Just before New Years day some eight years ago, Hawai‘i architect Nancy Peacock sped to Lanikai from her Honolulu office to meet a potential client who with his wife had purchased a spectacular beachfront lot through Coldwell-Banker Pacific Properties Realtor Anne Oliver.

Boasting 140 feet of ocean frontage (right), the main home and guest house (above) sit on the better part of a half-acre of land.

Augie Salbosa photos

Peacock knew the man’s name but didn’t recognize it as a writer married to a famous actress. Peacock was especially excited about a Lanikai project where she and her family had “visited and played at the beaches” decades earlier.

“I’ve always loved that place and those classically simple Lanikai beach cottages that are disappearing,” she says.

The slender, smiling man in T-shirt, shorts and slippers stood near the property’s carport and a “very funky” guesthouse. Near the shoreline was something that caught Peacock’s eye and touched her architectural soul — the main house was original Lanikai cottage style.

“I could tell it was high quality construction…and mostly solid redwood,” she recalls. “It was in remarkably good shape.

“It was a wonderful old home with great bones.”

The structure, which Peacock says was built in the late 1920s and Realtor Oliver believes in the 1930s, is on the State and National Register of Historic Places.

Introducing himself by first name, the man told Peacock what he didn’t want built on the Mokulua Drive site.

“I don’t want a house for Architectural Digest,” he said. “I want a house I can live in and where a family can be comfortable” that included the couple’s two young children. “What I want is a nice beach house.”

Peacock had designed a home like that across the street, so the pair went visiting.

“There were toys and other kids’ stuff all over the floor, and swimsuits and beach things hanging outside,” Peacock says.

“He smiled and said ‘I like this.
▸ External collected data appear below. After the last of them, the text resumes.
Lemma start_backends_configured w w' : start_backends st registry w = (Ret tt, w') →
  sr_checkpointer (ag_runtime w) = InMemorySaver → sr_artifacts (ag_runtime w) = false →
  sr_neo4j (ag_runtime w) = None → on_configured w'.
Proof.
  unfold start_backends. intros E Hc Ha Hn.
  apply bind_Ret_inv in E as ([] & w1 & E1 & E). apply bind_Ret_inv in E as (conv & w2 & E2 & E).
  apply build_conversations_done in E2 as [-> Hconv].
  apply bind_Ret_inv in E as ([] & w3 & E3 & E). injection E3 as E3.
  apply bind_Ret_inv in E as ([] & w4 & E4 & E).
  apply bind_Ret_inv in E as (runs & w5 & E5 & E). apply build_runs_done in E5 as [-> Hruns].
  apply bind_Ret_inv in E as ([] & w6 & E6 & E). injection E6 as E6.
  apply bind_Ret_inv in E as ([] & w7 & E7 & E). apply bind_Ret_inv in E as ([] & w8 & E8 & E).
  apply bind_Ret_inv in E as ([] & w9 & E9 & E). apply bind_Ret_inv in E as ([] & w10 & E10 & E).
  injection E as <-.
  assert (∀ T (f : StateRuntime → T), (∀ r b, f (r <| sr_postgres_pool := b |>) = f r) →
    (∀ r b, f (r <| sr_conversations := b |>) = f r) → (∀ r b, f (r <| sr_runs := b |>) = f r) →
    f (ag_runtime w7) = f (ag_runtime w)) as Kbefore.
  { intros T f Hp Hcv Hr.
    apply (preserved _ _ _ _ _ (start_pool_same f Hp)) in E1. apply (preserved _ _ _ _ _ (start_conversations_same f Hcv)) in E4.
    apply (preserved _ _ _ _ _ (start_runs_same f Hr)) in E7. unfold same in *.
    subst w6 w3. etrans; [exact E7|]. etrans; [apply (Hr (ag_runtime w4))|].
    etrans; [exact E4|]. etrans; [apply (Hcv (ag_runtime w1))|exact E1]. }
  assert (∀ T (f : StateRuntime → T), (∀ r b, f (r <| sr_checkpoint_pool := b |>) = f r) →
    (∀ r b, f (r <| sr_checkpointer := b |>) = f r) → (∀ r b, f (r <| sr_artifacts := b |>) = f r) →
    (∀ r b, f (r <| sr_neo4j := b |>) = f r) → (∀ r b, f (r <| sr_neo4j_degraded_reason := b |>) = f r) →
    f (ag_runtime w10) = f (ag_runtime w7)) as Kafter.
  { intros T f H1 H2 H3 H4 H5. pose proof (preserved _ _ _ _ _ (checkpoints_same f H1 H2) E8) as K8.
    pose proof (preserved _ _ _ _ _ (artifacts_same f H3) E9) as K9.
    pose proof (preserved _ _ _ _ _ (neo4j_same f H4 H5) E10) as K10. unfold same in *. congruence. }
  rewrite <- (Kbefore _ sr_checkpointer) in Hc by done. rewrite <- (Kbefore _ sr_artifacts) in Ha by done.
  rewrite <- (Kbefore _ sr_neo4j) in Hn by done.
  apply start_conversations_done in E4. rewrite <- E3 in E4. cbn in E4.
  pose proof (preserved _ _ _ _ _ (start_runs_same sr_conversations ltac:(done)) E7) as K7. unfold same in K7.
  apply start_runs_done in E7. rewrite <- E6 in E7, K7. cbn in E7, K7.
  pose proof (preserved _ _ _ _ _ (checkpoints_same sr_artifacts ltac:(done) ltac:(done)) E8) as Ka8.
  pose proof (preserved _ _ _ _ _ (checkpoints_same sr_neo4j ltac:(done) ltac:(done)) E8) as Kn8.
  pose proof (preserved _ _ _ _ _ (artifacts_same sr_neo4j ltac:(done)) E9) as Kn9.
  pose proof (preserved _ _ _ _ _ (artifacts_same sr_checkpointer ltac:(done)) E9) as Kc9.
  pose proof (preserved _ _ _ _ _ (neo4j_same sr_checkpointer ltac:(done) ltac:(done)) E10) as Kc10.
  pose proof (preserved _ _ _ _ _ (neo4j_same sr_artifacts ltac:(done) ltac:(done)) E10) as Ka10.
  unfold same in *. apply checkpoints_done in E8; [|done]. apply artifacts_done in E9; [|by rewrite Ka8].
  apply neo4j_done in E10; [|by rewrite Kn9, Kn8].
  constructor; cbn.
  - rewrite (Kafter _ sr_conversations), K7 by done. destruct conv as [s|s|s].
    + by rewrite E4.
    + destruct E4 as (s' & -> & ?). done.
    + destruct E4 as (s' & -> & ?). done.
  - rewrite (Kafter _ sr_runs) by done. destruct runs as [s|s].
    + by destruct E7 as [s' ->].
    + destruct E7 as (s' & -> & ?). done.
  - by rewrite Kc10, Kc9.
  - by rewrite Ka10.
  - exact E10.
Qed.
End configured.
Lemma admitted_same {A} model (body : OM A) :
  preserves same_task body → preserves same_task (admitted model body).
Proof. unfold admitted. eauto with preserve typeclass_instances. Qed.

Lemma get_client_same : preserves same_task get_client.
Proof.
  unfold get_client. apply preserves_bind; [apply _|auto with preserve|]. intros r.
  destruct (rt_client r); eauto 6 with preserve typeclass_instances.
  apply preserves_bind; [apply _|auto with preserve|]. intros _.
  apply preserves_bind; [apply _|auto with preserve|]. intros r'.
  destruct (rt_client r'); eauto with preserve typeclass_instances.
Qed.

Lemma telemetry_same data : preserves same_task (_record_ollama_telemetry data).
Proof.
  unfold _record_ollama_telemetry.
  apply preserves_bind; [apply _|apply each_same|intros _; apply each_same]; intros entry.
  - unfold observe_duration. destruct (nanoseconds _); auto with preserve typeclass_instances.
  - unfold observe_count.
    destruct (get_or_none _ data) as [| |z| | | |]; try destruct (0 <=? z);
      auto with preserve typeclass_instances.
Qed.

Lemma chat_exchange_same model payload : preserves same_task (chat_exchange model payload).
Proof.
  unfold chat_exchange. apply admitted_same.
  eauto with preserve typeclass_instances.
Qed.

Lemma embed_exchange_same model text : preserves same_task (embed_exchange settings model text).
Proof.
  unfold embed_exchange. apply admitted_same. eauto with preserve typeclass_instances.
Qed.

Lemma stream_lines_same emit lines :
  (∀ s, preserves same_task (emit s)) → preserves same_task (stream_lines emit lines).
Proof.
  intros He. induction lines as [|[line|e] lines IH]; simpl;
    try (apply preserves_ret; apply _).
  destruct (negb _); [done|]. apply preserves_bind; [apply _| |].
  - apply capture_same.
    apply preserves_bind; [apply _|auto with preserve typeclass_instances|intros data].
    apply preserves_bind; [apply _|auto with preserve typeclass_instances|intros content].
    unfold emit_content. destruct (nonempty content); eauto with preserve typeclass_instances.
  - intros [data|e]; [|auto with preserve typeclass_instances].
    destruct (truthy _); [auto with preserve typeclass_instances|done].
Qed.

Lemma stream_exchange_same emit model payload :
  (∀ s, preserves same_task (emit s)) → preserves same_task (stream_exchange emit model payload).
Proof.
  intros He. unfold stream_exchange. apply admitted_same.
  apply preserves_bind; [apply _|auto with preserve|]. intros lines. by apply stream_lines_same.
Qed.

Lemma reading_ret read (w : World (Process Y)) :
  ∃ t w1, reading read w = (Ret t, w1) ∧ same_task w w1.
Proof.
  pose proof (reading_same read w) as Hs. unfold reading, outside, zoom in *. cbn in *.
  destruct (read _) as [t y]. cbn in *. eauto.
Qed.

Lemma measured_ret m (w : World (Process Y)) :
  (m (pr_metrics (w_ext w))).1 = Ret tt → ∃ w1, measured m w = (Ret tt, w1) ∧ same_task w w1.
Proof.
  intros Hm. pose proof (measured_same m w) as Hs. unfold measured, outside, zoom in *. cbn in *.
  destruct (m _) as [o mx]. cbn in *. subst o. eauto.
Qed.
You’re hired, so get started.’”

By this time, Peacock’s curiosity had gotten the best of her.

“So what do you do?” she says.

The man “ah shucks” style said he worked in the entertainment industry. Then he said his actress wife’s name.
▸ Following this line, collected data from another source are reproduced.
Definition parse_tool_result (result : pyval) : ParsedToolResult :=
  match result with
  | VDict d =>
      let is_error := pyval_eqb (get_or_none "isError" d) (VBool true) in
      let data := _normalize d in
      MkParsed (negb is_error) data (if is_error then Some (_extract_error data) else None) (Some d)
  | _ => MkParsed true result None None
  end.
End protocol.

(** [encode_sse] of [app/graph.py]. *)
Definition encode_sse (event_name : string) (data : pyval) : string :=
  "event: " +:+ event_name +:+ nl +:+ "data: " +:+ dumps default_separators data +:+ nl +:+ nl.

(** ** Selecting the response *)

Section selection.
Context (py_repr : pyval → string).

(** [v == n] in Python, where [True == 1] and [1.0 == 1]. *)
Definition same_id (v : pyval) (n : Z) : Prop :=
  v = VInt n ∨ (v = VBool true ∧ n = 1) ∨ (v = VBool false ∧ n = 0) ∨ v = VFloat (Z_to_string n +:+ ".0").

Lemma id_matches_iff v n : id_matches v n = true ↔ same_id v n.
Proof.
  unfold id_matches, same_id. destruct v as [|[]|m|r|s|l|d]; try naive_solver.
  - rewrite Z.eqb_eq. naive_solver.
  - rewrite Z.eqb_eq. naive_solver.
  - rewrite Z.eqb_eq. naive_solver.
  - rewrite String.eqb_eq. naive_solver.
Qed.

(** A well-formed response to the request [n]: the version, no method, the
request's id, and exactly one of a result and an error, which is an object; a
[null] error is none. *)
Record response_to (n : Z) (d : pydict) (r : JSONRPCResponse) : Prop := MkResponseTo {
  rt_version : dict_get "jsonrpc" d = Some (VStr "2.0");
  rt_not_request : dict_get "method" d = None;
  rt_id : ∃ v, dict_get "id" d = Some v ∧ same_id v n ∧ rpc_request_id r = v;
  rt_one :
    (∃ v, dict_get "result" d = Some v ∧ default VNone (dict_get "error" d) = VNone ∧
      rpc_result r = v ∧ rpc_error r = VNone) ∨
    (∃ e, dict_get "result" d = None ∧ dict_get "error" d = Some (VDict e) ∧
      rpc_result r = VNone ∧ rpc_error r = VDict e)
}.

Lemma dict_has_iff {A} k (d : list (string * A)) : dict_has k d = true ↔ is_Some (dict_get k d).
Proof. unfold dict_has. destruct (dict_get k d); (split; [by eauto|by intros [? [=]]]). Qed.

Lemma dict_has_not {A} k (d : list (string * A)) : dict_has k d = false ↔ dict_get k d = None.
Proof. unfold dict_has. by destruct (dict_get k d). Qed.

Lemma version_iff (d : pydict) : pyval_eqb (get_or_none "jsonrpc" d) (VStr "2.0") = true ↔ dict_get "jsonrpc" d = Some (VStr "2.0").
Proof. rewrite pyval_eqb_eq. unfold get_or_none. destruct (dict_get "jsonrpc" d); naive_solver. Qed.

Lemma validate_response_spec d n r :
  validate_response py_repr (VDict d) (Some n) = Ret r ↔ response_to n d r.
Proof.
  unfold validate_response. split.
  - destruct (pyval_eqb (get_or_none "jsonrpc" d) (VStr "2.0")) eqn:Hv; [|done].
    apply version_iff in Hv. cbn [negb]. destruct (dict_has "method" d) eqn:Hm; [done|].
    apply dict_has_not in Hm. unfold dict_has, get_or_none.
    destruct (dict_get "id" d) as [v|] eqn:Hi; [|done]. cbn [negb from_option id].
    destruct (id_matches v n) eqn:Hid; [|done]. apply id_matches_iff in Hid. cbn [negb].
    destruct (dict_get "result" d) as [x|] eqn:Hr, (dict_get "error" d) as [[]|] eqn:He; try done;
      cbn; intros [= <-]; (constructor; [done..|by exists v|]); cbn; rewrite ?Hr, ?He; eauto 10.
  - intros [Hv Hm (v&Hi&Hid&Hrid) Ho]. rewrite (proj2 (version_iff d) Hv).
    apply id_matches_iff in Hid. apply dict_has_not in Hm. rewrite Hm. unfold dict_has, get_or_none.
    rewrite Hi. cbn [negb from_option id]. rewrite Hid. cbn [negb]. destruct r as [rid rres rerr]. cbn in *. subst rid.
    destruct Ho as [(x&Hr&He&->&->)|(e&Hr&He&->&->)]; rewrite Hr; [|by rewrite He].
    destruct (dict_get "error" d) as [[]|]; by try discriminate He.
Qed.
“I think I just smiled,” Peacock says.

(In the case you’re wondering, the couple in question insists on anonymity.)

So began for Peacock a two-year odyssey, including seven months for design work and obtaining permits, of “exacting restoration” and “impeccable” attention to detail for phase one restoration of the main and “funky” guest house.

(The couple would purchase the adjacent property — expanding their “sandy beach” beachfront to about 140 feet — where Peter Vincent, another Honolulu architect, would build a swimming pool, pool house, covered patios and a courtyard. This phase took about 18 months.)

The entire two-part project, including fine-tuning the landscaping using only native Hawaiian plants, was completed in late 2001. The three structures on the nearly half-acre site include three bedrooms in the primary home and two in the guesthouse, and with the pool house provide 4,456 square-feet of “interior area,” realtor Oliver says.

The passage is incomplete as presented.